Orange County is working to repair part of a flood wall on Laguna Canyon Road in Laguna Beach that collapsed during Thursday’s rainstorm.
A crew of engineers plans to assess the damage until at least the middle of next week, said OC Public Works spokesman Shannon Widor. After that, a construction plan and timeline for completion will be sorted out.
About 250 feet of the flood wall, which is owned by Orange County, broke down in front of the Sawdust Art & Craft Festival grounds and the Boys & Girls Club of Laguna Beach.

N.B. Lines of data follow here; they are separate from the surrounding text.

(** What the database holds. *)
Record Holds (v : ColumnFamily -> gmap bytes bytes) (a : Store) : Prop := mkHolds {
  hd_blocks : Family (fits 64) height_key ser_block (v CF_BLOCKS) (a_blocks a);
  hd_txs : Family (fun _ => True) id ser_tx (v CF_TRANSACTIONS) (a_txs a);
  hd_accounts : Family (fun _ => True) id ser_account (v CF_ACCOUNTS) (a_accounts a);
  hd_roots : Family (fits 64) height_key inr (v CF_STATE_ROOTS) (a_roots a);
  hd_root_len : map_Forall (fun _ r => length r = 32%nat) (a_roots a);
  hd_height : counter KEY_BLOCK_HEIGHT (v CF_METADATA) = a_height a;
  hd_block_count : counter STAT_BLOCKS (v CF_DEFAULT) = a_block_count a;
  hd_tx_count : counter STAT_TRANSACTIONS (v CF_DEFAULT) = a_tx_count a;
  hd_height_fits : fits 64 (a_height a)
}.
(** What the storage holds: the caches are parts of the maps. *)
Record Implements (s : RocksDBStorage D) (a : Store) : Prop := mkImplements {
  im_holds : Holds (db_view (rs_db s)) a;
  im_block_cache : rs_block_cache s ⊆ a_blocks a;
  im_account_cache : rs_account_cache s ⊆ a_accounts a;
  im_stats : rs_stats s = a_stats a
}.

Lemma Holds_ext (v v' : ColumnFamily -> gmap bytes bytes) a : (forall c, v' c = v c) -> Holds v a -> Holds v' a.
Proof. intros Hv []. split; rewrite ?Hv; done. Qed.
Lemma Holds_stats v a x : Holds v a -> Holds v (set_a_stats x a).
Proof. intros []. by split. Qed.

Lemma holds_put_block v a h b x : fits 64 h -> ser_block b = inr x -> Holds v a ->
  Holds (view_write (put_cf CF_BLOCKS (height_key h) x) v) (set_a_blocks (<[h := b]> (a_blocks a)) a).
Proof. intros Hh Hx []. split; cbn; try done. apply family_insert; auto using height_key_inj. Qed.
Lemma holds_put_tx v a h t x : ser_tx t = inr x -> Holds v a ->
  Holds (view_write (put_cf CF_TRANSACTIONS h x) v) (set_a_txs (<[h := t]> (a_txs a)) a).
Proof. intros Hx []. split; cbn; try done. apply (family_insert (fun _ => True) id); auto. Qed.
Lemma holds_put_account v a y z x : ser_account z = inr x -> Holds v a ->
  Holds (view_write (put_cf CF_ACCOUNTS y x) v) (set_a_accounts (<[y := z]> (a_accounts a)) a).
Proof. intros Hx []. split; cbn; try done. apply (family_insert (fun _ => True) id); auto. Qed.
Lemma holds_delete_account v a y : Holds v a ->
  Holds (view_write (delete_cf CF_ACCOUNTS y) v) (set_a_accounts (delete y (a_accounts a)) a).
Proof. intros []. split; cbn; try done. apply (family_delete (fun _ => True) id); auto. Qed.
Lemma holds_put_root v a h r : fits 64 h -> length r = 32%nat -> Holds v a ->
  Holds (view_write (root_write (h, r)) v) (set_a_roots (<[h := r]> (a_roots a)) a).
Proof.
  intros Hh Hr []. split; cbn; try done.
  - apply family_insert; auto using height_key_inj.
  - by apply map_Forall_insert_2.
Qed.
Lemma holds_put_height v a h : fits 64 h -> Holds v a ->
  Holds (view_write (put_cf CF_METADATA KEY_BLOCK_HEIGHT (to_le_bytes 8 h)) v) (set_a_height h a).
Proof.
  intros Hh []. split; cbn; try done. by apply counter_put.
Qed.
Lemma holds_put_block_count v a n : fits 64 n -> Holds v a ->
  Holds (view_write (put_cf CF_DEFAULT STAT_BLOCKS (to_le_bytes 8 n)) v) (set_a_block_count n a).
Proof.
  intros Hn []. pose proof stat_keys_ne. split; cbn; try done.
  - by apply counter_put.
  - etransitivity; [by apply counter_put_ne; congruence|done].
Qed.
Lemma holds_put_tx_count v a n : fits 64 n -> Holds v a ->
  Holds (view_write (put_cf CF_DEFAULT STAT_TRANSACTIONS (to_le_bytes 8 n)) v) (set_a_tx_count n a).
Proof.
  intros Hn []. pose proof stat_keys_ne. split; cbn; try done.
  - etransitivity; [by apply counter_put_ne; congruence|done].
  - by apply counter_put.
Qed.

(** *** Calls of the database *)

Lemma get_cf_ok c k s : get_cf c k s = (Ok (db_view (rs_db s) c !! k), s).
Proof. unfold get_cf. by rewrite db_get_ok. Qed.
Lemma write_ops_ok l s : exists d, write_ops l s = (Ok tt, set_db d s)
  /\ forall c, db_view d c = view_writes l (db_view (rs_db s)) c.
Proof.
  unfold write_ops. destruct (db_write_law l (rs_db s)) as (r & d & Hw & Hr). pose proof (db_write_ok l (rs_db s)) as Hok.
  rewrite Hw in *. destruct Hr as [[-> Hv]|[[e ->] _]]; [|done]. by exists d.
Qed.
Lemma write_ops_holds l s a : Holds (view_writes l (db_view (rs_db s))) a ->
  exists d, write_ops l s = (Ok tt, set_db d s) /\ Holds (db_view d) a.
Proof. intros Ha. destruct (write_ops_ok l s) as (d & Hw & Hv). exists d. split; [done|]. by eapply Holds_ext. Qed.
Lemma increment_stat_eq k n s : increment_stat k n s =
  match add_u64 (counter k (db_view (rs_db s) CF_DEFAULT)) n with
  | Ok m => put CF_DEFAULT k (to_le_bytes 8 m) s
  | Err e => (Err e, s) | Panic => (Panic, s) | Deadlock => (Deadlock, s)
  end.
Proof. unfold increment_stat, sbind. by rewrite get_cf_ok. Qed.
Lemma add_u64_fits x y n : add_u64 (E := PacyteError) x y = Ok n -> fits 64 n.
Proof. by apply arith_ok_range. Qed.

Widor said storm water eroded the soil behind the concrete wall, causing it to collapse into the channel.
Jordan Villwock, Laguna’s emergency preparedness coordinator, said city employees removed two trees near the broken flood wall that were about to fall over.
City officials are working on plans to improve the channel between Beach Street and Main Beach to reduce the risk of downtown flooding. The proposed project would reconfigure the Beach Street transition structure to improve water flow, repair an underground culvert between Broadway and Ocean Avenue and reconstruct parts of the Main Beach outlet structure’s walls.

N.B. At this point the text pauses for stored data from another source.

(** ** Witnesses *)

Section RpcWitnesses.
#[local] Existing Instance release_profile.
#[local] Existing Instance toy_sha3.
#[local] Existing Instance key_order.
#[local] Instance rpc_no_bincode : Bincode := fun _ => None.
#[local] Instance rpc_bincode_tx : BincodeTx := fun _ => Some (replicate 10 0).
#[local] Instance rpc_signatures : Signatures := {| ed25519_verify _ _ _ := false; dilithium5_verify _ _ _ := false |}.
#[local] Instance rpc_node : NodeServices (MempoolImpl MemoryStorage) := pool_node 100.
Definition forged_tx : Transaction := mkTx (replicate 32 1) (replicate 32 2) 10 20 1 [9] 100.
#[local] Instance forged_reader : BincodeTxReader := fun b => if bool_decide (b = [171]) then Some forged_tx else None.
#[local] Instance toy_keccak : Keccak := {| keccak256 := sha3_256; keccak256_ok := sha3_256_ok |}.

Definition first_block : Block := mkBlock (mkHeader 0 zero_hash zero_hash zero_hash 7 zero_address 0 0 []) [].
Definition rpc_state : MempoolImpl MemoryStorage :=
  mempool_new default_pool_config (state_manager_new (set_ms_blocks [first_block] memory_storage_new)).

Lemma rpc_handles_roundtrip_witness :
  parse_hash (hex_text (tx_hash forged_tx)) = Ok (tx_hash forged_tx)
  /\ rpc_get_block_by_number (Some (Json.Array [Json.Str (hex_number 0); Json.Bool false])) rpc_state
     = (Ok (block_to_rpc first_block false), rpc_state).
Proof.
  destruct (rpc_handles_roundtrip rpc_state rpc_state rpc_state 0 (Some first_block) false forged_tx) as (_ & H2 & H3);
    [by vm_compute|reflexivity|reflexivity|]. by split.
Defined.

(** A transaction without a valid signature: the pool refuses it, the caller gets its hash. *)
Lemma rpc_send_ignores_rejection_witness :
  (ns_add_transaction forged_tx rpc_state).1 = Ok (Rejected "Invalid signature")
  /\ (rpc_send_transaction (Some (Json.Array [Json.Str "0xab"])) rpc_state).1 = Ok (Json.Str (hex_text (tx_hash forged_tx)))
  /\ ns_all_transactions (rpc_send_transaction (Some (Json.Array [Json.Str "0xab"])) rpc_state).2 = [].
Proof.
  assert (Hr : (ns_add_transaction forged_tx rpc_state).1 = Ok (Rejected "Invalid signature")) by (vm_compute; reflexivity).
  assert (Hp : ns_all_transactions (ns_add_transaction forged_tx rpc_state).2 = []) by (vm_compute; reflexivity).
  rewrite (rpc_send_ignores_rejection "0xab" [171] forged_tx rpc_state (ns_add_transaction forged_tx rpc_state).2
    (ns_add_transaction forged_tx rpc_state).1); [|reflexivity|reflexivity|apply surjective_pairing].
  rewrite Hr. by split_and!.
Defined.

Lemma rpc_only_send_writes_witness :
  (handle_rpc_request "1.0" (mkRpcRequest "2.0" "eth_getBalance" (Some (Json.Array [Json.Str "0x00"])) Json.Null) rpc_state).2 = rpc_state.
Proof.
  symmetry. refine (rpc_only_send_writes eq _ _ _ _ _ "1.0" _ rpc_state _ _ _ (surjective_pairing _)); try done;
    intros; intros ? ? ? [= <- <-]; done.
Defined.

End RpcWitnesses.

Plans for channel improvements are going through the permitting process and will be considered by the Planning Commission on March 20, project manager Lisa Penna said at a public workshop Wednesday. Construction likely will not begin until spring 2020, she said.

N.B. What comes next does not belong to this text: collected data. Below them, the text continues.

Inductive Step : Type :=
| Accept
| Receive (id : Z) (m : WsMessage)
| WriteOne (id : Z) (ok : bool)
| Abort (id : Z)
| Remove (id : Z)
| OnConsensus (e : ConsensusEvent)
| OnNetwork (m : Msg.NetworkMessage).

Definition ws_step (t : Step) (s : WebSocketServer) : WebSocketServer :=
  match t with
  | Accept => (accept s).2
  | Receive id m => handle_message id m s
  | WriteOne id ok => set_channels (alter (write_one ok) id (channels s)) s
  | Abort id => set_channels (alter (fun c => mkChannel [] (ch_written c) false) id (channels s)) s
  | Remove id => mkServer (connections s ∖ {[id]}) (channels s) (next_conn_id s)
  | OnConsensus e => publish (consensus_news e) s
  | OnNetwork m => publish (network_news m) s
  end.
Definition ws_run (l : list Step) (s : WebSocketServer) : WebSocketServer := foldl (fun s t => ws_step t s) s l.

(** ** Identities *)

(** Connections have channels, and no identity is given out twice. *)
Record WsOk (s : WebSocketServer) : Prop := mkWsOk {
  ok_channel : forall id, id ∈ connections s -> is_Some (channels s !! id);
  ok_below : forall id, is_Some (channels s !! id) -> 1 <= id < next_conn_id s
}.

Lemma alter_is_Some {A} (f : A -> A) (m : gmap Z A) i k : is_Some (alter f i m !! k) <-> is_Some (m !! k).
Proof. rewrite lookup_alter. case_decide; [|done]. subst. destruct (m !! k); cbn; split; intros [? ?]; by eauto. Qed.
Lemma WsOk_channels s x : (forall k, is_Some (x !! k) <-> is_Some (channels s !! k)) -> WsOk s -> WsOk (set_channels x s).
Proof. intros Hx [H1 H2]. split; cbn; intros id Hid; [rewrite Hx; auto|rewrite Hx in Hid; auto]. Qed.
Lemma WsOk_broadcast m s : WsOk s -> WsOk (broadcast m s).
Proof.
  apply WsOk_channels. intros k. rewrite map_lookup_imap. destruct (channels s !! k); cbn; split; intros [? ?]; by eauto.
Qed.
Lemma WsOk_step t s : 1 <= next_conn_id s < 2 ^ 64 - 1 -> WsOk s -> WsOk (ws_step t s) /\ next_conn_id s <= next_conn_id (ws_step t s) <= next_conn_id s + 1.
Proof.
  intros Hn Hok. destruct t as [|id m|id ok|id|id|e|m]; cbn.
  - unfold accept, sbind, sget, slift, smod, add_u64. rewrite arith_fits by (unfold fits; lia). cbn. split; [|lia].
    destruct Hok as [H1 H2]. split; cbn; intros id.
    + intros [->%elem_of_singleton|Hid]%elem_of_union; [by rewrite lookup_insert_eq|].
      destruct (decide (id = next_conn_id s)) as [->|]; [by rewrite lookup_insert_eq|]. rewrite lookup_insert_ne by done. auto.
    + destruct (decide (id = next_conn_id s)) as [->|]; [lia|]. rewrite lookup_insert_ne by done. intros Hid. specialize (H2 id Hid). lia.
  - unfold handle_message, send_to. destruct (reply m); [case_decide|]; cbn; split; try lia; try done.
    apply WsOk_channels; [|done]. intros k. apply alter_is_Some.
  - split; [|lia]. apply WsOk_channels; [|done]. intros k. apply alter_is_Some.
  - split; [|lia]. apply WsOk_channels; [|done]. intros k. apply alter_is_Some.
  - split; [|lia]. destruct Hok as [H1 H2]. split; cbn; [|done]. intros k [Hk _]%elem_of_difference. auto.
  - unfold publish. destruct (consensus_news e); cbn; (split; [|lia]); [by apply WsOk_broadcast|done].
  - unfold publish. destruct (network_news m); cbn; (split; [|lia]); [by apply WsOk_broadcast|done].
Qed.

This week’s rain began Wednesday and pummeled the region before easing Thursday afternoon. The city issued an evacuation order Thursday morning for the Sun Valley neighborhood along Laguna Canyon Road and closed parts of El Toro Road and Broadway. The Community & Susi Q Center on Third Street was transformed into a makeshift shelter for residents until 4:30 p.m., about when the evacuation order was lifted.
“We had a really good storm preparedness plan and had measures in place if things started occurring,” Villwock said. The emergency preparedness team sent customized Ready OC notifications to downtown businesses and residents in the Sun Valley neighborhood, he said.
“It kind of rings true to why we have a storm preparedness plan,” Villwock said. “This can happen really quickly. When the ground is saturated, it can’t hold the water and it comes rushing down our channels.”
Occupants at the Alternative Sleeping Location homeless shelter on Laguna Canyon Road were evacuated to Neighborhood Congregational Church for several hours until the rain let up and city officials cleared debris from the canyon road.
Animals at the Laguna Beach Animal Shelter were placed in a higher level of the shelter in case of flooding, Laguna Beach police said.